Is there someone in your life that you really dislike? Do they have kids? Well do I have the gift for you. Irritate the parents to no end by arming the kids with their very own recorder, complete with sheet music from Disney's Frozen. They'll play it all day and never let it go. Revenge is indeed a dish best served frozen.

Sure, your baby may be a little young to be growing facial hair, but that doesn't mean they can't be sporting a mustache while pacified. Girl or boy. Keep your baby both stylish and quiet at the same time with this mustache pacifier that will make dad or mom jealous.

Let's get one thing straight: this is an a children's book for adults. If you decide to read this to your child, you're guaranteed to be asked, "what's a cockblock?" Your answer would have to be of course, "you" The book is inappropriate and absolutely hilarious.

How cool would it be for your child to race their toys cars down the street they live on and "drive" themself to the park? All you have to do is send the company an address, and they'll design a custom vinyl mat based on the neighbourhood. You can get it in different sizes of any location in the world.

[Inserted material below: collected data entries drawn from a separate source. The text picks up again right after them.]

Lemma resolved_new_assignee owner t :
  t_assigned_to t <> Some 0 ->
  new_assignee (resolved_owner owner t) t = new_assignee owner t /\
  (is_reassigned (resolved_owner owner t) t = false ->
   new_assignee owner t = t_assigned_to t \/ new_assignee owner t = None).
Proof.
  intros Hnz. unfold resolved_owner, new_assignee, is_reassigned.
  destruct (decide (owner = -1)) as [->|Ho].
  - rewrite (bool_decide_eq_true_2 (-1 = -1)) by done.
    destruct (t_assigned_to t) as [a|] eqn:Ha; simpl; [|by split; [|left]].
    split; [|by left]. repeat case_bool_decide; try done.
    subst a. by destruct Hnz.
  - rewrite !(bool_decide_eq_false_2 (owner = -1)) by done.
    split; [done|]. simpl.
    case_bool_decide; [by right|]. simpl.
    case_bool_decide; [by left|done].
Qed.

(** The fields the change log compares. *)
Definition tracked_same (t t' : Ticket) : Prop :=
  t_title t' = t_title t /\ t_status t' = t_status t /\
  t_priority t' = t_priority t /\ t_due_date t' = t_due_date t /\
  t_customer_contact t' = t_customer_contact t /\
  t_customer t' = t_customer t /\ t_site t' = t_site t /\
  t_customer_product t' = t_customer_product t.

Lemma tracked_same_trans t1 t2 t3 :
  tracked_same t1 t2 -> tracked_same t2 t3 -> tracked_same t1 t3.
Proof.
  intros (?&?&?&?&?&?&?&?) (?&?&?&?&?&?&?&?). repeat split; congruence.
Qed.

Lemma saved_tracked k t d t' d' :
  saved k t d t' d' -> settled d t ->
  tracked_same t t' /\ settled d' t' /\ t_id t' = Some k.
Proof.
  intros Hsaved Hsettled.
  destruct (saved_settled _ _ _ _ _ Hsaved Hsettled) as (Hp & Hc & Hs').
  destruct Hsaved as (_ & HC & Hid & _).
  destruct HC as (?&?&?&?&?&?&?&?&?&?&?&?&?&?&?).
  split; [by unfold tracked_same|]. by split.
Qed.

Lemma settled_ext d t d' t' :
  db_simple_user_mails d' = db_simple_user_mails d ->
  t_priority t' = t_priority t -> t_customer t' = t_customer t ->
  t_submitter_email t' = t_submitter_email t ->
  settled d t -> settled d' t'.
Proof.
  unfold settled, simple_user_mail. intros -> -> -> ->. done.
Qed.

(** The ticket as the first save of the workflow leaves it: with the
    default priority if it had none, and with the customer of the
    [SimpleUserMail] that matches its submitter if it had no customer. *)
Definition settle (d : DB) (t : Ticket) : Ticket :=
  set_customer (matched_customer d t)
    (if bool_decide (t_priority t = 0) then set_priority 3 t else t).

Lemma settle_kept d t :
  t_id (settle d t) = t_id t /\ t_assigned_to (settle d t) = t_assigned_to t /\
  t_status (settle d t) = t_status t /\ t_title (settle d t) = t_title t /\
  t_due_date (settle d t) = t_due_date t /\
  t_customer_contact (settle d t) = t_customer_contact t /\
  t_site (settle d t) = t_site t /\
  t_customer_product (settle d t) = t_customer_product t /\
  t_customer (settle d t) = matched_customer d t /\
  t_priority (settle d t)
  = (if bool_decide (t_priority t = 0) then 3 else t_priority t).
Proof. unfold settle. by case_bool_decide. Qed.

Lemma saved_settle k t d t' d' :
  saved k t d t' d' ->
  tracked_same (settle d t) t' /\ settled d' t' /\ t_id t' = Some k.
Proof.
  intros (HT & HC & Hid & _ & Hprio & Hcust & Hsum).
  destruct (settle_kept d t) as (_ & _ & Hst & Hti & Hdu & Hcc & Hsi & Hpr &
                                 Hcu & Hp).
  destruct HC as (?&?&Hem&?&?&?&?&?&?&?&?&?&?&?&?).
  split.
  { unfold tracked_same. rewrite Hst, Hti, Hdu, Hcc, Hsi, Hpr, Hcu, Hp.
    by repeat split. }
  split; [|done]. split.
  - rewrite Hprio. by case_bool_decide.
  - intros Hn c. rewrite Hcust in Hn.
    destruct (t_customer t) as [c0|] eqn:Hc0; [done|].
    unfold simple_user_mail in *. rewrite Hem, (Hsum eq_refl).
    destruct (t_submitter_email t) as [e|]; [|done].
    by destruct (db_simple_user_mails d !! e) as [[c1|]|].
Qed.

Lemma expected_changes_settle p t d followup :
  expected_changes p (settle d t) d followup =
  changes_of p (lookup_obj (db_users d) (t_assigned_to t))
    (lookup_obj (db_users d) (new_assignee (p_owner p) t))
    (t_status t) (get_status_display t)
    (mkFollowUp followup None 0 None "" false None None)
    (set_status (p_new_status p) (settle d t)) d.
Proof.
  unfold expected_changes, new_assignee, get_status_display, settle.
  by case_bool_decide.
Qed.
(** One turn of [for v, w in lista[u]]. *)
Definition empujar (u : nat) (s : estado) (vw : nat * Z) : estado :=
  let '(v, w) := vw in
  if negb (default false (visitado s !! v)) then
    {| visitado := visitado s;
       heap := heappush entrada_ltb (heap s) (w, v);
       e_mst := e_mst s;
       padre := <[v := Some u]> (padre s);
       pasos := pasos s;
       extraidos := extraidos s |}
  else s.

Definition cuerpo (ga : GrafoActivo) (lista : list (list (nat * Z))) (s : estado)
    : flujo estado :=
  match heappop (heap s) with
  | None => Alto s
  | Some ((peso, u), resto) =>
      if default false (visitado s !! u) then
        Sigue {| visitado := visitado s; heap := resto; e_mst := e_mst s;
                 padre := padre s; pasos := pasos s; extraidos := extraidos s |}
      else
        let vis := <[u := true]> (visitado s) in
        let mst' :=
          match default None (padre s !! u) with
          | Some p => e_mst s ++ [(p, u)]
          | None => e_mst s
          end in
        let s1 :=
          {| visitado := vis; heap := resto; e_mst := mst'; padre := padre s;
             pasos := pasos s ++
               [{| actual := u;
                   visitados := filter (λ i, default false (vis !! i) = true) (seq 0 (N ga));
                   mst := mst' |}];
             extraidos := extraidos s ++ [(peso, u)] |} in
        Sigue (foldl (empujar u) s1 (default [] (lista !! u)))
  end.

Definition inicial (ga : GrafoActivo) : estado :=
  {| visitado := replicate (N ga) false;
     heap := [(0, 0%nat)];
     e_mst := [];
     padre := replicate (N ga) None;
     pasos := [];
     extraidos := [] |}.

(** Every turn pops one entry; a node is included once, and an
    inclusion pushes at most [N] entries. *)
Definition fuel (ga : GrafoActivo) : nat := S (S (N ga * N ga)).

Definition bucle (ga : GrafoActivo) : flujo estado :=
  iterar (cuerpo ga (matriz_a_lista_ady (matriz ga))) (fuel ga) (inicial ga).

Definition prim_pasos (ga : GrafoActivo) : list paso :=
  pasos (estado_de (bucle ga)).

End Prim.

(** The weight of a list of edges of the graph. *)
Definition peso_total (ga : GrafoActivo) (es : list (nat * nat)) : Z :=
  foldr (λ e acc, celda (matriz ga) e.1 e.2 + acc) 0 es.

(** ** Loading a graph ([grafo.py], [GrafoActivo.cargar])

    [np.array] builds a two-dimensional array from rows of one length
    and refuses rows of different lengths with a [ValueError]. The
    result is the object after a call that returned; what a failed call
    leaves in [self] is not part of the model. *)

Definition np_array (m : list (list Z)) : result (list (list Z)) :=
  match m with
  | [] => Ok []
  | f :: r =>
      if bool_decide (Forall (λ x, length x = length f) r) then Ok m
      else Raise ValueError
  end.

(** The body of the two nested loops of [cargar], for one pair [(i, j)]. *)
Definition agregar_arista (arr : list (list Z)) (nombres : list string)
    (g : gmap string (gmap string Z)) (ij : nat * nat)
    : result (gmap string (gmap string Z)) :=
  w ← celda_np arr (Z.of_nat ij.1) (Z.of_nat ij.2);
  if bool_decide (w > 0) then
    a ← indexar nombres (Z.of_nat ij.1);
    b ← indexar nombres (Z.of_nat ij.2);
    Ok (add_edge g a b w)
  else Ok g.

(** [for i in range(N): for j in range(i + 1, N)]. *)
Definition pares_superiores (n : nat) : list (nat * nat) :=
  i ← seq 0 n; j ← seq (S i) (n - S i); [(i, j)].

Definition cargar (matriz : list (list Z)) (nombres : list string) (nombre_grafo : string)
    : result GrafoActivo :=
  arr ← np_array matriz;
  g ← plegar (agregar_arista arr nombres) ∅ (pares_superiores (length matriz));
  Ok {| matriz := arr; nombres := nombres; N := length matriz; G := g;
        nombre_grafo := nombre_grafo |}.

(** ** Loading from a JSON file ([grafo.py], [cargar_desde_json])

    [json.load] yields the values below. A string is a sequence of
    characters with codes below 256. *)

#[warnings="-register-all"]
Inductive json :=
  | JNull
  | JBool (b : bool)
  | JInt (z : Z)
  | JFloat (f : float)
  | JStr (s : string)
  | JList (l : list json)
  | JDict (d : list (string * json)).

Fixpoint buscar (k : string) (d : list (string * json)) : option json :=
  match d with
  | [] => None
  | (k', v) :: r => if bool_decide (k = k') then Some v else buscar k r
  end.

Fixpoint subcadena (s t : string) : bool :=
  String.prefix s t ||
  match t with
  | EmptyString => false
  | String _ t' => subcadena s t'
  end.

Definition caracteres (s : string) : list json :=
  (λ c, JStr (String c EmptyString)) <$> String.list_ascii_of_string s.

Definition es_cadena (k : string) (x : json) : bool :=
  match x with
  | JStr s => bool_decide (s = k)
  | _ => false
  end.

(** [k in x] for a string [k]. *)
Definition py_contiene (k : string) (x : json) : result bool :=
  match x with
  | JDict d => Ok (bool_decide (is_Some (buscar k d)))
  | JList l => Ok (existsb (es_cadena k) l)
  | JStr s => Ok (subcadena k s)
  | _ => Raise TypeError
  end.

(** [len(x)] *)
Definition py_len (x : json) : result nat :=
  match x with
  | JList l => Ok (length l)
  | JStr s => Ok (String.length s)
  | JDict d => Ok (length d)
  | _ => Raise TypeError
  end.

(** The values of [for y in x]. *)
Definition py_iter (x : json) : result (list json) :=
  match x with
  | JList l => Ok l
  | JStr s => Ok (caracteres s)
  | JDict d => Ok ((λ kv, JStr kv.1) <$> d)
  | _ => Raise TypeError
  end.

(** [x[i]] for an index of a [range]. The keys of a JSON object are
    strings, so an integer is none of them. *)
Definition py_item (x : json) (i : nat) : result json :=
  match x with
  | JList l => indexar l (Z.of_nat i)
  | JStr s => indexar (caracteres s) (Z.of_nat i)
  | JDict _ => Raise KeyError
  | _ => Raise TypeError
  end.

(** [x[k]] for a string [k]. *)
Definition py_clave (x : json) (k : string) : result json :=
  match x with
  | JDict d => from_option Ok (Raise KeyError) (buscar k d)
  | _ => Raise TypeError
  end.

(** [x.get(k, d)] *)
Definition py_get (x : json) (k : string) (d : json) : result json :=
  match x with
  | JDict l => Ok (default d (buscar k l))
  | _ => Raise AttributeError
  end.

(** [fila[j] = v]. The cell was read before it is written, so [fila] is
    no dictionary here (the reading [fila[j]] of one raises); that case
    is closed with the exception of the reading. *)
Definition py_asignar (fila : json) (j : nat) (v : json) : result json :=
  match fila with
  | JList l =>
      if bool_decide (j < length l)%nat then Ok (JList (<[j := v]> l))
      else Raise IndexError
  | JDict _ => Raise KeyError
  | _ => Raise TypeError
  end.

(** [matriz[i][j] = v]: the row [matriz[i]] is fetched, then written. The
    row of a list is the list's own object; the row of a string is a new
    string, whose writing raises. *)
Definition asignar_celda (matriz : json) (i j : nat) (v : json) : result json :=
  match matriz with
  | JList filas =>
      fila ← indexar filas (Z.of_nat i);
      fila' ← py_asignar fila j v;
      Ok (JList (<[i := fila']> filas))
  | _ =>
      fila ← py_item matriz i;
      _ ← py_asignar fila j v;
      Ok matriz
  end.

Inductive salida :=
  | Exito (matriz nombres : json)
  | Fallo (mensaje : string).

(** [chr(65 + i) if i < 26 else f"N{i}"] *)
Definition nombre_por_defecto (i : nat) : json :=
  if bool_decide (i < 26)%nat
  then JStr (String (Ascii.ascii_of_nat (65 + i)) EmptyString)
  else JStr ("N" +:+ pretty i).

(** [sorted(list(nodos))] for the set [nodos] of the strings of [l]. *)
Fixpoint insertar_cadena (s : string) (l : list string) : list string :=
  match l with
  | [] => [s]
  | t :: r =>
      if String.eqb s t then l
      else if String.ltb s t then s :: l
      else t :: insertar_cadena s r
  end.

Definition ordenar_conjunto (l : list string) : list string :=
  foldl (λ acc s, insertar_cadena s acc) [] l.

(** [idx[s]] for [idx = {nombre: i for i, nombre in enumerate(nombres)}]. *)
Definition indice (nombres : list string) (s : string) : nat :=
  default O (fst <$> list_find (λ t, t = s) nombres).

(** [for i in range(n): for j in range(n)] *)
Definition pares (n : nat) : list (nat * nat) :=
  i ← seq 0 n; j ← seq 0 n; [(i, j)].

Definition mensaje_no_cuadrada : string := "La matriz no es cuadrada".
Definition mensaje_sin_clave : string := "JSON debe contener 'matriz' o 'aristas'".
Definition mensaje_no_encontrado : string := "Archivo no encontrado".
Definition mensaje_json_invalido : string :=
  "JSON inv" +:+ String (Ascii.ascii_of_nat 225) "lido".

Section carga_json.
(** The interpreter and the file system: [open(ruta)] with
    [json.load(f)]; the comparison [!=] and [max] of two values;
    [str(x)] of a value; [str(e)] of an exception. *)
Variable leer_json : string → result json.
Variable py_ne : json → json → bool.
Variable py_max : json → json → result json.
Variable py_str : json → string.
Variable str_exn : exn → string.

(** [for fila in matriz: if len(fila) != n: return ...]; [true] when
    the loop returns. *)
Fixpoint no_cuadrada (n : nat) (filas : list json) : result bool :=
  match filas with
  | [] => Ok false
  | fila :: r =>
      k ← py_len fila;
      if bool_decide (k ≠ n) then Ok true else no_cuadrada n r
  end.

Definition simetrizar_celda (matriz : json) (ij : nat * nat) : result json :=
  fi ← py_item matriz ij.1;
  a ← py_item fi ij.2;
  fj ← py_item matriz ij.2;
  b ← py_item fj ij.1;
  if py_ne a b then
    val ← py_max a b;
    m1 ← asignar_celda matriz ij.1 ij.2 val;
    asignar_celda m1 ij.2 ij.1 val
  else Ok matriz.

Definition formato_matriz (data : json) : result salida :=
  matriz ← py_clave data "matriz";
  n ← py_len matriz;
  filas ← py_iter matriz;
  mal ← no_cuadrada n filas;
  if mal : bool then Ok (Fallo mensaje_no_cuadrada)
  else
    matriz' ← plegar simetrizar_celda matriz (pares n);
    nombres ← py_get data "nombres" JNull;
    por_defecto ← match nombres with
                  | JNull => Ok true
                  | _ => k ← py_len nombres; Ok (bool_decide (k ≠ n))
                  end;
    Ok (Exito matriz'
              (if por_defecto : bool then JList (nombre_por_defecto <$> seq 0 n)
               else nombres)).

Definition recoger_nodos (nodos : list string) (a : json) : result (list string) :=
  o ← py_clave a "origen";
  d ← py_clave a "destino";
  Ok (nodos ++ [py_str o; py_str d]).

Definition poner_arista (nombres : list string) (matriz : list (list json)) (a : json)
    : result (list (list json)) :=
  o ← py_clave a "origen";
  d ← py_clave a "destino";
  let u := indice nombres (py_str o) in
  let v := indice nombres (py_str d) in
  peso ← py_get a "peso" (JInt 1);
  let m1 := alter (λ fila, <[v := peso]> fila) u matriz in
  Ok (alter (λ fila, <[u := peso]> fila) v m1).

Definition formato_aristas (data : json) : result salida :=
  aristas ← py_clave data "aristas";
  elementos ← py_iter aristas;
  nodos ← plegar recoger_nodos [] elementos;
  let nombres := ordenar_conjunto nodos in
  let n := length nombres in
  matriz ← plegar (poner_arista nombres) (replicate n (replicate n (JInt 0))) elementos;
  Ok (Exito (JList (JList <$> matriz)) (JList (JStr <$> nombres))).

(** The body of the [try]. *)
Definition intento (ruta : string) : result salida :=
  data ← leer_json ruta;
  es_matriz ← py_contiene "matriz" data;
  if es_matriz : bool then formato_matriz data
  else
    es_aristas ← py_contiene "aristas" data;
    if es_aristas : bool then formato_aristas data
    else Ok (Fallo mensaje_sin_clave).

Definition cargar_desde_json (ruta : string)
    : option json * option json * option string :=
  match intento ruta with
  | Ok (Exito matriz nombres) => (Some matriz, Some nombres, None)
  | Ok (Fallo mensaje) => (None, None, Some mensaje)
  | Raise FileNotFoundError => (None, None, Some mensaje_no_encontrado)
  | Raise JSONDecodeError => (None, None, Some mensaje_json_invalido)
  | Raise e => (None, None, Some (str_exn e))
  end.
End carga_json.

Attack each page with a barrage of rainbow colors by keeping all your crayons at the ready. This ammo belt holds and includes 24 Crayola crayons (aka the good stuff) to make sure that your little soldier is ready to color at a moments notice.

Do you know of expectant parents who clearly aren't prepared to be parents? Perhaps you don't, because that expectant parent is you. This book is the missing manual to baby care that you've been looking for. Drawn in the style of flight safety placards, the book details the hilarious Do's and Don't's of taking care of a newborn.

A long time ago in a galaxy far, far away, was a father named Anakin. Despite being a hard-working employee of the Galactic Empire, he found time to be a great father to his son and daughter, Luke and Leia. This set of two books, Darth Vader & Son and Darth Vader's Little Princess, depicts the lighter side of dark side fatherhood.

Put this wig on your cherub faced baby and suddenly you have a living, breathing clone of one of the hottest toys of the 80's — a Cabbage Patch Kids doll. Relive your childhood as an adult, but just make sure you feed and change this one, okay?

Darwin. Newton. Einstein. Curie. Four of the most influential scientists that humanity has ever known have been recreated as finger puppets to educate the next generation of STEM majors. Imagine all the crazy scientific shenanigans these four could get themselves into when placed in a finger puppet theatre together. They also double as fridge magnets because, you know, science.